DBS part 2
To understand why I chose to move forward with DBS--and why I chose to do it now--some background is needed.
First, there is the concept of 'on' and 'off'. In the world of Parkinson's, 'on' and 'off' refer to the effectiveness of medication at any point in time, in terms of how functional you are. Generally speaking, if you can do the things you want and/or need to do, you are on (or your meds are on). If you cannot, your meds are off, or you are in 'off time'.
Second, there are many medications used to treat the symptoms of PD. I say 'treat the symptoms' because they do just that. The symptoms are caused by a lack of the neurotransmitter dopamine, and while much research is ongoing to find a way to slow the progression of the disease, the historically-common medications mostly work to preserve and protect the dopamine that is in the patient's system, and to add artifical dopamine to replace the dopamine that the brain should be producing, but is not. That last effect is the result of carbidopa-levodopa, the gold standard for treating at least the physical symptoms of PD, and possibly some of the cognitive symptoms aa well. I call it the gold standard because it works--we need that dopamine!--but replacing or preserving dopamine does not address the cause of the dopamine shortage.
When I was diagnosed, I was put on rasagiline (later changing from rasagiline to selegiline), but not carbidopa levodopa. At the time, that was fine. I was functional without it, but within a few years that was no longer the case. The disease is progressive, meaning continually getting worse, and so the time came for me to accept that I was under-medicated, and start taking carbidopa-levodopa. This worked wonders--for a while. Exercise is the only 'medicine' or treatment that is proven to slow the proogression of PD, and so I did what I now recommend to everyone: Exercise. Hard. A LOT. However, given the progressive nature of PD, the time came when that was enough, and so we added to my medications. By 'we' I mean my neurologists and I, working as a team to find an effective and economical combination of drugs. We added doses of the carbidopa-levodopa, and we added new (to me) medications to my daily routine. Things were good for a while.
Eventually, my PD did what it always does--it progressed to the point where the medications were not enough to get me through a standard day. The on time was getting shorter, with the result that I had begun to have periods of off time during the day. The next step after off time starts to appear is that it becomes larger. As a rough analogy you could picture a peninsula that, as water level gets lower, becomes a chain of islands. The peninsula corresponds to a day of no off time, and the island chain to a day with off time. As the water level continues to rise (aka as the land is sinking), the distance between islands becomes greater; there is more water between them. The islands represent on time, which changes from a constant state to a sporadic state, and the off time grows to encompass a larger part of one's waking hours.

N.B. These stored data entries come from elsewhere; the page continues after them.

(** * BenBot backend relay: a shallow embedding of [main.py]

    The service has two routes.  [GET /health] answers a constant.
    [POST /chat] reads the API key from the process environment, picks the
    most recent user message of the request, builds a fixed four-message
    payload, posts it to the upstream chat-completion API and maps the
    upstream answer (or failure) to a reply.

    The embedding keeps the handler's effects explicit: the environment and
    the upstream server are arguments of [chat], the outbound HTTP calls are
    returned as a log next to the handler's outcome, and Python exceptions
    are values of an error monad. *)

From Stdlib Require Import Bool Ascii String List ZArith Lia DecimalString.
Import ListNotations.

Local Open Scope list_scope.
Local Open Scope string_scope.

Set Warnings "-register-all".

(** ** Python strings

    A Python [str] is represented by the bytes of its UTF-8 encoding, which
    is also what a Rocq string literal of this file holds.  A lone
    surrogate, which a JSON escape can put into a parsed text, is held as
    the three bytes that [surrogatepass] writes for it. *)

Module PyStr.

Definition chr (n : nat) : string := String (ascii_of_nat n) EmptyString.

Definition utf8_2 (a b : nat) : string := chr a ++ chr b.
Definition utf8_3 (a b c : nat) : string := chr a ++ chr b ++ chr c.

(** The characters for which [str.isspace] holds, each as its UTF-8
    encoding: U+0009..U+000D, U+001C..U+0020, U+0085, U+00A0, U+1680,
    U+2000..U+200A, U+2028, U+2029, U+202F, U+205F and U+3000. *)
Definition whitespace : list string :=
  (map chr [9; 10; 11; 12; 13; 28; 29; 30; 31; 32]
   ++ [utf8_2 194 133; utf8_2 194 160; utf8_3 225 154 128]
   ++ map (utf8_3 226 128) [128; 129; 130; 131; 132; 133; 134; 135; 136; 137; 138]
   ++ [utf8_3 226 128 168; utf8_3 226 128 169; utf8_3 226 128 175;
       utf8_3 226 129 159; utf8_3 227 128 128])%list.

(** [drop_prefix w s] is [Some r] when [s = w ++ r]. *)
Fixpoint drop_prefix (w s : string) : option string :=
  match w, s with
  | EmptyString, _ => Some s
  | String a w', String b s' =>
      if Ascii.eqb a b then drop_prefix w' s' else None
  | String _ _, EmptyString => None
  end.

(** One step of stripping: remove one leading token of [toks]. *)
Fixpoint lstrip1 (toks : list string) (s : string) : option string :=
  match toks with
  | [] => None
  | w :: toks' =>
      match drop_prefix w s with
      | Some r => Some r
      | None => lstrip1 toks' s
      end
  end.

Fixpoint lstrip_loop (toks : list string) (fuel : nat) (s : string) : string :=
  match fuel with
  | O => s
  | S fuel' =>
      match lstrip1 toks s with
      | Some r => lstrip_loop toks fuel' r
      | None => s
      end
  end.

Definition lstrip_with (toks : list string) (s : string) : string :=
  lstrip_loop toks (String.length s) s.

Fixpoint rev (s : string) : string :=
  match s with
  | EmptyString => EmptyString
  | String c s' => rev s' ++ String c EmptyString
  end.

Definition lstrip (s : string) : string := lstrip_with whitespace s.

Definition rstrip (s : string) : string :=
  rev (lstrip_with (map rev whitespace) (rev s)).

(** [s.strip()]: leading whitespace goes first, then trailing whitespace
    of what is left. *)
Definition strip (s : string) : string := rstrip (lstrip s).

(** [s.lower()] on the ASCII letters.  The handler only searches the
    lowered text for an ASCII pattern, and no character outside ASCII
    lowers to a run of that pattern, so the other case mappings are not
    needed. *)
Definition lower_char (c : ascii) : ascii :=
  let n := nat_of_ascii c in
  if (65 <=? n)%nat && (n <=? 90)%nat then ascii_of_nat (n + 32) else c.

Fixpoint lower (s : string) : string :=
  match s with
  | EmptyString => EmptyString
  | String c s' => String (lower_char c) (lower s')
  end.

Definition startswith (w s : string) : bool :=
  match drop_prefix w s with Some _ => true | None => false end.

(** [needle in hay]. *)
Fixpoint contains (needle hay : string) : bool :=
  startswith needle hay ||
  match hay with
  | EmptyString => false
  | String _ hay' => contains needle hay'
  end.

Fixpoint join (sep : string) (l : list string) : string :=
  match l with
  | [] => EmptyString
  | [x] => x
  | x :: l' => x ++ sep ++ join sep l'
  end.

Definition nl : string := chr 10.
Definition dquote : string := chr 34.

(** A triple-quoted literal, given line by line. *)
Definition text (ls : list string) : string := join nl ls.

Fixpoint mem (c : ascii) (s : string) : bool :=
  match s with
  | EmptyString => false
  | String d s' => Ascii.eqb c d || mem c s'
  end.

Definition hex_digit (n : nat) : string :=
  String.substring n 1 "0123456789abcdef".

(** [n] as [width] lower-case hexadecimal digits. *)
Fixpoint hex (width : nat) (n : N) : string :=
  match width with
  | O => EmptyString
  | S w => hex w (n / 16)%N ++ hex_digit (N.to_nat (n mod 16)%N)
  end.

Definition cont (b : ascii) : N := (N_of_ascii b mod 64)%N.

(** The characters of a string, each as its code point and its bytes. *)
Fixpoint chars (s : string) : list (N * string) :=
  match s with
  | EmptyString => []
  | String a s1 =>
      let n := N_of_ascii a in
      if (n <? 192)%N then (n, String a EmptyString) :: chars s1
      else
        match s1 with
        | EmptyString => [(n, String a EmptyString)]
        | String b s2 =>
            if (n <? 224)%N
            then ((n mod 32) * 64 + cont b,
                  String a (String b EmptyString))%N :: chars s2
            else
              match s2 with
              | EmptyString => [(n, String a (String b EmptyString))]
              | String c s3 =>
                  if (n <? 240)%N
                  then (((n mod 16) * 64 + cont b) * 64 + cont c,
                        String a (String b (String c EmptyString)))%N
                       :: chars s3
                  else
                    match s3 with
                    | EmptyString =>
                        [(n, String a (String b (String c EmptyString)))]
                    | String d s4 =>
                        ((((n mod 8) * 64 + cont b) * 64 + cont c) * 64 + cont d,
                         String a (String b (String c (String d EmptyString))))%N
                        :: chars s4
                    end
              end
        end
  end.

Definition is_surrogate (c : N) : bool := ((55296 <=? c) && (c <=? 57343))%N.

(** [s.encode("utf-8")] succeeds: the text has no lone surrogate. *)
Definition encodable (s : string) : bool :=
  forallb (fun p => negb (is_surrogate (fst p))) (chars s).

(** [repr] of a string: single quotes unless the text has a single quote
    and no double quote; the quote, the backslash and the ASCII control
    characters are escaped.  A character outside ASCII is kept when
    [printable] holds of its code point and escaped when not, as [\xhh],
    [\uhhhh] or [\Uhhhhhhhh] by its size; [printable] stands for the
    interpreter's [str.isprintable]. *)
Definition repr_char (q c : ascii) : string :=
  let n := nat_of_ascii c in
  if Ascii.eqb c q || Ascii.eqb c "\"%char then String "\"%char (String c EmptyString)
  else if (n =? 9)%nat then "\t"
  else if (n =? 10)%nat then "\n"
  else if (n =? 13)%nat then "\r"
  else if (n <? 32)%nat || (n =? 127)%nat
       then "\x" ++ hex_digit (n / 16) ++ hex_digit (n mod 16)
  else String c EmptyString.

Definition repr_wide (printable : N -> bool) (c : N) (bytes : string) : string :=
  if printable c then bytes
  else if (c <? 256)%N then "\x" ++ hex 2 c
  else if (c <? 65536)%N then "\u" ++ hex 4 c
  else "\U" ++ hex 8 c.

Definition repr_item (printable : N -> bool) (q : ascii) (p : N * string)
  : string :=
  match snd p with
  | String a EmptyString =>
      if (fst p <? 128)%N then repr_char q a else repr_wide printable (fst p) (snd p)
  | bytes => repr_wide printable (fst p) bytes
  end.

Fixpoint repr_body (printable : N -> bool) (q : ascii) (cs : list (N * string))
  : string :=
  match cs with
  | [] => EmptyString
  | p :: cs' => repr_item printable q p ++ repr_body printable q cs'
  end.

Definition repr (printable : N -> bool) (s : string) : string :=
  let q := if mem "'"%char s && negb (mem "034"%char s)
           then "034"%char else "'"%char in
  String q (repr_body printable q (chars s) ++ String q EmptyString).

(** The first character of a non-empty string, by the length its leading
    byte announces. *)
Definition first_char (s : string) : string :=
  match s with
  | EmptyString => EmptyString
  | String c _ =>
      let n := nat_of_ascii c in
      String.substring 0
        (if (n <? 192)%nat then 1 else if (n <? 224)%nat then 2
         else if (n <? 240)%nat then 3 else 4) s
  end.

End PyStr.

(** ** Python values

    What [r.json()] can return, and what the handler returns: [None],
    booleans, integers, floats, strings, lists and dictionaries with string
    keys.  A dictionary keeps its items in insertion order; [dict_get]
    takes the first item with the key.  A float is carried by the two
    things the handler can observe of it: whether it is non-zero and its
    [str] text; the floats that are not finite are those whose text is
    [inf], [-inf] or [nan]. *)

Inductive pyval : Type :=
| PNone
| PBool (b : bool)
| PInt (z : Z)
| PFloat (nonzero : bool) (text : string)
| PStr (s : string)
| PList (l : list pyval)
| PDict (d : list (string * pyval)).

(** The exceptions the handler's expressions can raise, and the one it
    raises itself. *)
Inductive exn : Type :=
| AttributeError
| KeyError
| IndexError
| TypeError
| HTTPException (status_code : Z) (detail : string).
(** * Room coordination layer of the whiteboard / video backend

    A shallow embedding of the socket.io server (the complete variant with
    room settings, capacity check, recording gate and hourly sweep) and the
    properties of its room registry: membership, ownership delegation,
    signalling relay and diagram persistence.

    Modelling conventions
    - [rooms] (a JS [Map] from room id to room object) is a [gmap]: no
      property below depends on the iteration order of the registry.
    - [room.users] and [room.videoUsers] are JS [Map]s whose iteration order
      the code relies on ([Array.from(room.users.keys())[0]]); they are
      insertion-ordered association lists, see [JsMap].
    - Objects held in the registry are mutated in place by the handlers; here
      a handler looks the room up, rebuilds it and stores it back under the
      same key.
    - [new Date()] and [Date.now()] are the [now] argument of an event.
    - Payload fields that the code tests for truthiness are strings; the
      falsy string is the empty one.
    - The transport (socket.io 4) is modelled by the set of transport rooms
      of every live socket and by [recipients], which resolves the three ways
      of emitting used by the code.  Room names and socket ids share one
      name space: [socket.to(x)] addresses the transport room [x], and it
      excepts the transport room named by the id of the sender.
    - The bodies of the two join handlers are wrapped in [try]/[catch]; on
      the types used here nothing in them throws, and the [catch] branches
      are left out. *)

From stdpp Require Import gmap strings list fin_maps.
Definition RegionDeps_changed (old new : RegionDeps) : bool :=
  Region_neqb (d_region old) (d_region new)
  || optRegion_neqb (d_prevRegion old) (d_prevRegion new)
  || optCodingRate_neqb (d_codingRate old) (d_codingRate new)
  || negb (d_selectedPacketSize old =? d_selectedPacketSize new).

Definition useRegionEffect (prevCodingRate : option CodingRate)
    (previous : option RegionDeps) (deps : RegionDeps)
    (st : GraphState) : GraphState :=
  useEffect RegionDeps_changed
    (fun d => regionEffect (d_region d) (d_prevRegion d) (d_codingRate d)
                prevCodingRate)
    previous deps st.

End Graph.

(** The body of the second effect (Graph.tsx:181-193). *)
Definition verticalEffect (yAxisLogarithmic : bool) (st : GraphState) : GraphState :=
  mergeAndTriggerRender
    (fun current =>
       {| lp_xaxis := None;
          lp_yaxis := Some
            {| yp_type := if yAxisLogarithmic then AxisLog else AxisLinear;
               yp_title := if yAxisLogarithmic
                           then "airtime (ms, logarithmic)"
                           else "airtime (ms)" |};
          lp_shapes := None;
          lp_annotations :=
            (map (fun annotation =>
                    AnnotationY (toLogarithmic yAxisLogarithmic (an_y annotation))))
            <$> annotations current |})
    st.

Definition useVerticalEffect (previous : option bool) (st : GraphState) : GraphState :=
  useEffect (fun a b => negb (Bool.eqb a b)) verticalEffect
    previous (yAxisLogarithmic st) st.

(** The body of the third effect (Graph.tsx:195-212). *)
Definition horizontalEffect (windowWidth : Z) (st : GraphState) : GraphState :=
  mergeAndTriggerRender
    (fun current =>
       let xaxisFixedScaleRange := [0%R; ((IZR windowWidth - 312) / 6)%R] in
       let xaxisRange :=
         if xAxisFitFullRange st
         then default xaxisFixedScaleRange (xa_range (xaxis current))
         else xaxisFixedScaleRange in
       {| lp_xaxis := Some
            {| xp_autorange := xAxisFitFullRange st;
               xp_fixedrange := xAxisFitFullRange st;
               xp_range := xaxisRange |};
          lp_yaxis := None;
          lp_shapes := None;
          lp_annotations := None |})
    st.

Definition useHorizontalEffect (previous : option (Z * bool)) (windowWidth : Z)
    (st : GraphState) : GraphState :=
  useEffect
    (fun a b => negb (fst a =? fst b) || negb (Bool.eqb (snd a) (snd b)))
    (fun d => horizontalEffect (fst d))
    previous (windowWidth, xAxisFitFullRange st) st.



(** ** What the properties speak about *)

(** A click in the legend writes the [visible] property of a series. *)
Definition setVisible (v : Visible) (t : PlotData) : PlotData :=
  {| pd_name := pd_name t; pd_x := pd_x t; pd_y := pd_y t;
     pd_mode := pd_mode t; pd_line_color := pd_line_color t;
     pd_line_width := pd_line_width t;
     pd_hovertemplate := pd_hovertemplate t;
     pd_visible := Some v; pd_connectgaps := pd_connectgaps t |}.

(** The coordinate at which a threshold is displayed, in the spec's words:
    its base-10 logarithm on a logarithmic axis, the raw value on a linear
    one. *)
Definition displayed (logarithmic : bool) (threshold : R) : R :=
  if logarithmic then log10 threshold else threshold.

(** The layout holds the dwell overlay of a threshold: one line at the raw
    threshold and one label at the coordinate displayed for it. *)
Definition overlayAt (logarithmic : bool) (threshold : R) (l : Layout) : Prop :=
  exists (line : Shape) (label : Annotation),
    shapes l = Some [line] /\
    sh_y0 line = threshold /\ sh_y1 line = threshold /\
    annotations l = Some [label] /\
    an_text label = "max dwell time" /\
    an_y label = displayed logarithmic threshold.

(** ** The mutations of the snapshot *)



Section Mutations.

Variable calculateAirtime :
  Z -> option SpreadingFactor -> option Bandwidth -> CodingRate -> LoraMode ->
  Z -> bool -> bool -> bool -> R.
Variable getDataRates : Region -> list DataRate.
Variable range : Z -> Z -> Z -> list Z.



End Mutations.

(** ** Concrete collaborators and inputs

    Stand-ins for the imported collaborators, used where a property is
    evaluated on a concrete input. *)
Module Sample.

(** Symbol time [2^SF / BW] times the number of symbols, taken as the
    preamble plus the payload: an airtime that grows with the payload and
    with the spreading factor. *)
Definition calculateAirtime (payloadSize : Z)
    (spreadingFactor : option SpreadingFactor) (bandwidth : option Bandwidth)
    (codingRate : CodingRate) (loraMode : LoraMode) (preamble : Z)
    (header ldro crcOn : bool) : R :=
  (IZR ((preamble + payloadSize) * 2 ^ default 0%Z spreadingFactor)%Z
   / IZR (default 1%Z bandwidth))%R.
(** * NFL fantasy insights: a shallow embedding of [insights.py]

    The insight functions of [insights.py] are sequences of dataframe
    operations (group-by, aggregate, filter, sort, merge, shift) followed by
    scalar arithmetic.  Tables are modelled as lists of records, one record
    type per table shape; the dataframe operations are modelled once, in
    [Module Frame], and the insight functions are written on top of them in
    the order of the source.

    Numbers.  A numeric cell is an exact rational or one of the three
    special values of the dataframe library's float columns: [NaN] (the
    missing value), [PInf] and [NInf].  Arithmetic on the special values is
    the IEEE one (x/0 is an infinity, 0/0 and inf-inf are [NaN], every
    comparison with [NaN] is false).  Rounding is not modelled, and the
    square root is a parameter of the development.  The statements about
    means, sums and rates therefore say which games or rows enter them and
    when they are numbers; they claim no order between a mean and the
    values it is taken from, nor between sums of rates, which rounding can
    break in the last digit. *)

From Stdlib Require Import List Bool Arith ZArith QArith Lia Lqa.
From Stdlib Require Import String Ascii.
From Stdlib Require Import Permutation Sorted.
Import ListNotations.

Local Open Scope Q_scope.

(* ------------------------------------------------------------------ *)
(** ** Numeric cells *)

Module Cell.

Inductive fval : Type :=
| Fin (q : Q)
| PInf
| NInf
| NaN.

Definition of_nat (n : nat) : fval := Fin (inject_Z (Z.of_nat n)).

(** A cell read from the delimited text input: a decimal or empty. *)
Definition of_cell (c : option Q) : fval :=
  match c with Some q => Fin q | None => NaN end.

Definition isna (x : fval) : bool :=
  match x with NaN => true | _ => false end.

Definition notna (x : fval) : bool := negb (isna x).

Definition Qltb (a b : Q) : bool := negb (Qle_bool b a).

Definition fneg (x : fval) : fval :=
  match x with
  | Fin q => Fin (- q)
  | PInf => NInf
  | NInf => PInf
  | NaN => NaN
  end.
(** X13.  A check is on exactly when its API key is set to a non-empty
    string and its [_ENABLED] variable is not the string [false]: leaving
    the variable unset, or setting it to anything else, keeps the check
    on. *)
Theorem feature_flags_rule (W : collaborators) :
  (perspectiveEnabled W = true <->
   (exists k, env W "PERSPECTIVE_API_KEY" = Some k /\ k <> "") /\
   env W "PERSPECTIVE_ENABLED" <> Some "false") /\
  (akismetEnabled W = true <->
   (exists k, env W "AKISMET_API_KEY" = Some k /\ k <> "") /\
   env W "AKISMET_ENABLED" <> Some "false").
Proof. split; apply flag_rule. Qed.

(** X14.  The allow-spam override is active exactly when [ALLOW_SPAM] is
    set to a non-empty string other than [false]; in particular [0] or
    [no] activate it. *)
Theorem allow_spam_rule (W : collaborators) :
  allowSpam W = true <->
  exists s, env W "ALLOW_SPAM" = Some s /\ s <> "" /\ s <> "false".
Proof.
  unfold allowSpam. rewrite flag_rule. split.
  - intros [(s & Hs & Hne) Hnf]. exists s. repeat split; try assumption.
    intros ->. now apply Hnf.
  - intros (s & Hs & Hne & Hnf). split; [exists s; auto|].
    rewrite Hs. intros Heq. injection Heq as ->. now apply Hnf.
Qed.

Example allow_spam_zero :
  allowSpam (Sample.world
               (fun name => if String.eqb name "ALLOW_SPAM" then Some "0"
                            else None)
               (Return Sample.feedback) (Throw VNull) (Throw VNull)) = true.
Proof. reflexivity. Qed.

(** X15.  The order of a fully moderated POST: with both checks on, a
    readable score and a verdict that does not block, the call sets the
    cross-origin headers, asks Perspective, then Akismet, then calls the
    backend with both results, then sends the 201; nothing is logged. *)
Theorem moderated_post_trace
    (W : collaborators) (backend : backend_fn) (attributes : value)
    (req : request) (res : response)
    (input body r score spam result : value) :
  method req = "POST" ->
  json W req = Return input ->
  getProp input "body" = Return body ->
  truthy body = true ->
  perspectiveEnabled W = true ->
  akismetEnabled W = true ->
  analyze W (perspective_client W) body analyze_options = Return r ->
  score_of r = Return score ->
  checkSpam W (akismet_client W req) (spam_comment req body) = Return spam ->
  is_null spam = false ->
  truthy spam = false \/ allowSpam W = true ->
  let ctx :=
    moderation_context input (VObj [("toxicity", score)])
      (VObj [("spam", spam)]) in
  backend ctx req res = Return result ->
  module_exports W backend attributes req res =
    (cors_trace W res ++
     [Analyze (perspective_client W) body analyze_options;
      CheckSpam (akismet_client W req) (spam_comment req body);
      Backend ctx req res;
      Send res (VNum 201) (with_backend attributes [("result", result)])],
     Return VUndefined).
Proof.
  intros Hm Hj Hb Ht Hp Ha Han Hs Hc Hnn Hpass ctx Hbk.
  pose proof (perspective_stage_success W input body r score Hp Hb Han Hs)
    as H1.
  pose proof (akismet_stage_verdict W input req body spam Ha Hb Hc) as H2.
  rewrite Hnn in H2. simpl in H2.
  assert (Hgo : truthy spam && negb (allowSpam W) = false).
  { destruct Hpass as [-> | ->]; [reflexivity | apply andb_false_r]. }
  rewrite Hgo in H2.
  pose proof (route_post_delivered W backend attributes req res input body
                _ _ _ _ Hm Hj Hb Ht H1 H2) as Hr.
  rewrite deliver_run in Hr. fold ctx in Hr. rewrite Hbk in Hr. simpl in Hr.
  apply (module_exports_Return W backend attributes req res _ _
           (post_not_options req Hm) Hr).
Qed.

Lemma moderated_post_trace_witness :
  let W := Sample.world Sample.full_env (Return Sample.feedback)
             (Return (Sample.scored (VNum 0.25))) (Return (VBool false)) in
  let ctx :=
    moderation_context Sample.feedback (VObj [("toxicity", VNum 0.25)])
      (VObj [("spam", VBool false)]) in
  module_exports W Sample.ok_backend Sample.email Sample.post 7 =
    (cors_trace W 7 ++
     [Analyze (perspective_client W) (VStr "nice app!") analyze_options;
      CheckSpam (akismet_client W Sample.post)
        (spam_comment Sample.post (VStr "nice app!"));
      Backend ctx Sample.post 7;
      Send 7 (VNum 201)
        (with_backend Sample.email
           [("result", VObj [("status", VStr "ok")])])],
     Return VUndefined).
Proof.
  intros W ctx.
  apply (moderated_post_trace W Sample.ok_backend Sample.email Sample.post 7
           Sample.feedback (VStr "nice app!") (Sample.scored (VNum 0.25))
           (VNum 0.25) (VBool false) (VObj [("status", VStr "ok")]));
    try reflexivity.
  left. reflexivity.
Defined.

Lemma console_lines_app t1 t2 :
  console_lines (t1 ++ t2) = console_lines t1 ++ console_lines t2.
Proof. apply flat_map_app. Qed.

Lemma dev_mode_iff W : dev_mode W = true <-> env W "NODE_ENV" = Some "dev".
Proof.
  unfold dev_mode, process_env. destruct (env W "NODE_ENV") as [s|].
  - rewrite String.eqb_eq. split; [now intros -> | congruence].
  - split; discriminate.
Qed.

(** X16.  The boundary writes to the console only when [NODE_ENV] is
    [dev]: then it logs the thrown value's stack, if it has one, and
    otherwise it logs nothing. *)
Theorem boundary_logs_in_dev_only
    (W : collaborators) (fn : handler) (req : request) (res : response)
    (t : list event) (e stack : value) :
  fn req res = (t, Throw e) ->
  getProp e "stack" = Return stack ->
  let run := handleErrors W fn req res in
  (env W "NODE_ENV" = Some "dev" ->
   console_lines (fst run) =
     console_lines t ++ (if truthy stack then [stack] else [])) /\
  (env W "NODE_ENV" <> Some "dev" ->
   console_lines (fst run) = console_lines t).
Proof.
  intros H Hst run. subst run.
  pose proof (getProp_Return_not_nullish _ _ _ Hst) as He.
  destruct (getProp_defined e "statusCode" He) as [sc Hs].
  destruct (getProp_defined e "message" He) as [msg Hmsg].
  rewrite (handleErrors_catch W fn req res t e sc msg H Hs Hmsg).
  simpl fst. rewrite !console_lines_app.
  assert (Hsent : console_lines
                    (fst (send W res (or_else sc (VNum 500))
                            (VObj [("status", or_else sc (VNum 500));
                                   ("message", msg)]))) = []).
  { unfold send. now destruct (sendable W (or_else sc (VNum 500))). }
  rewrite Hsent, app_nil_r. unfold error_log. rewrite Hst.
  split; intros Henv.
  - apply dev_mode_iff in Henv. rewrite Henv.
    destruct (truthy stack); reflexivity.
  - destruct (dev_mode W) eqn:Hd.
    + apply dev_mode_iff in Hd. contradiction.
    + simpl. now rewrite app_nil_r.
Qed.

Lemma boundary_logs_in_dev_only_witness :
  let W := Sample.world Sample.full_env (Return Sample.feedback)
             (Return (Sample.scored (VNum 0.25))) (Return (VBool false)) in
  let boom := createError 400 "Could not send email" in
  console_lines
    (fst (module_exports W (Sample.failing_backend boom) Sample.email
            Sample.post 7)) =
    [VStr "Error: Could not send email"].
Proof.
  intros W boom.
  destruct (boundary_logs_in_dev_only W
              (cors W (route W (Sample.failing_backend boom) Sample.email))
              Sample.post 7
              (fst (cors W (route W (Sample.failing_backend boom)
                              Sample.email) Sample.post 7))
              boom (VStr "Error: Could not send email")
              eq_refl eq_refl) as [Hdev _].
  exact (Hdev eq_refl).
Defined.

Lemma lookup_assign_same k v fields : lookup k (assign k v fields) = Some v.
Proof.
  induction fields as [|[k' v'] rest IH]; simpl.
  - now rewrite String.eqb_refl.
  - destruct (String.eqb k k') eqn:E; simpl.
    + now rewrite String.eqb_refl.
    + now rewrite E.
Qed.

Lemma lookup_assign_other k k0 v fields :
  k0 <> k -> lookup k0 (assign k v fields) = lookup k0 fields.
Proof.
  intros Hne. induction fields as [|[k' v'] rest IH]; simpl.
  - apply String.eqb_neq in Hne. now rewrite Hne.
  - destruct (String.eqb k k') eqn:E; simpl.
    + apply String.eqb_eq in E. subst k'.
      apply String.eqb_neq in Hne. now rewrite Hne.
    + destruct (String.eqb k0 k'); [reflexivity | exact IH].
Qed.

(** X17.  Attaching the backend's attributes to a response object touches
    the [backend] property only: it reads back as the attributes when they
    are truthy and stays absent otherwise, and every other property reads
    as before. *)
Theorem with_backend_reads
    (attributes : value) (fields : list (string * value)) (k : string) :
  lookup "backend" fields = None ->
  getProp (with_backend attributes fields) k =
    if String.eqb k "backend"
    then Return (if truthy attributes then attributes else VUndefined)
    else getProp (VObj fields) k.
Proof.
  intros Hfresh. unfold with_backend. simpl.
  destruct (String.eqb_spec k "backend") as [->|Hne].
  - destruct (truthy attributes).
    + now rewrite lookup_assign_same.
    + now rewrite Hfresh.
  - destruct (truthy attributes); [|reflexivity].
    now rewrite (lookup_assign_other "backend" k attributes fields Hne).
Qed.

Lemma with_backend_reads_witness :
  getProp (with_backend Sample.email [("result", VStr "sent")]) "backend"
    = Return Sample.email /\
  getProp (with_backend Sample.email [("result", VStr "sent")]) "result"
    = Return (VStr "sent") /\
  getProp (with_backend VNull [("result", VStr "sent")]) "backend"
    = Return VUndefined.
Proof.
  split; [|split].
  - apply (with_backend_reads Sample.email [("result", VStr "sent")]
             "backend" eq_refl).
  - apply (with_backend_reads Sample.email [("result", VStr "sent")]
             "result" eq_refl).
  - apply (with_backend_reads VNull [("result", VStr "sent")]
             "backend" eq_refl).
Defined.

As my off time became more frequent and longer lasting, it affected my work as well as my free time. I have described it as can't move/can't stop moving and can't sit/can't stand. To understand this apparent paradox, imagine being stuck and unable to operate either keyboard or mouse (can't move), but then when you try really hard, you go into a nasty, uncontrollable tremor (can't stop moving). Or when standing, something about it feels wrong--almost painful--and to get some relief you decide to sit. Hoowever, when sititng you feel the same sensation and decide to stand . . . then sit . . . then stand. It's enough to drive you crazy.
It was at this point that my type A personality asserted itself; this took the form of a decision to mimic the process that the neurologists and I went through when looking for a combination of drugs that produced the desired result in me. I experimented with my medications until I found what worked, and I went with it. I don't recall if the end came about because my prescriptions needed to be refilled earlier than expected, or because I brought it up at my next regular appointment, but I remember the reaction being one of . . . surprise . . . followed by a quick review of effects and side effects . . . followed by a stern admonition and warning not to do that. I stubbornly thought that whatever studies were performed to identify safe doses, etc. were all well and good, but not a single had ever been performed to identify safe or effective doses *for me*. No matter, the prescriptions would not be adjusted as needed to accommodate my plan.
So. What else is there? What other options exist to tame (or banish!) this awful off time besides pharmaceuticals?
I had spent the preceding years learning at least some of the answers to that question. The three major options were Duopa (pumps carbidopa-levodopa directly into the small intestine), ultrasonic lesions, and DBS. DBS seemed the most promising. Until then I had always viewed DBS as a question: is it right for me? My decision was made, and the question became a process, the steps of which are described in 'DBS part 1'.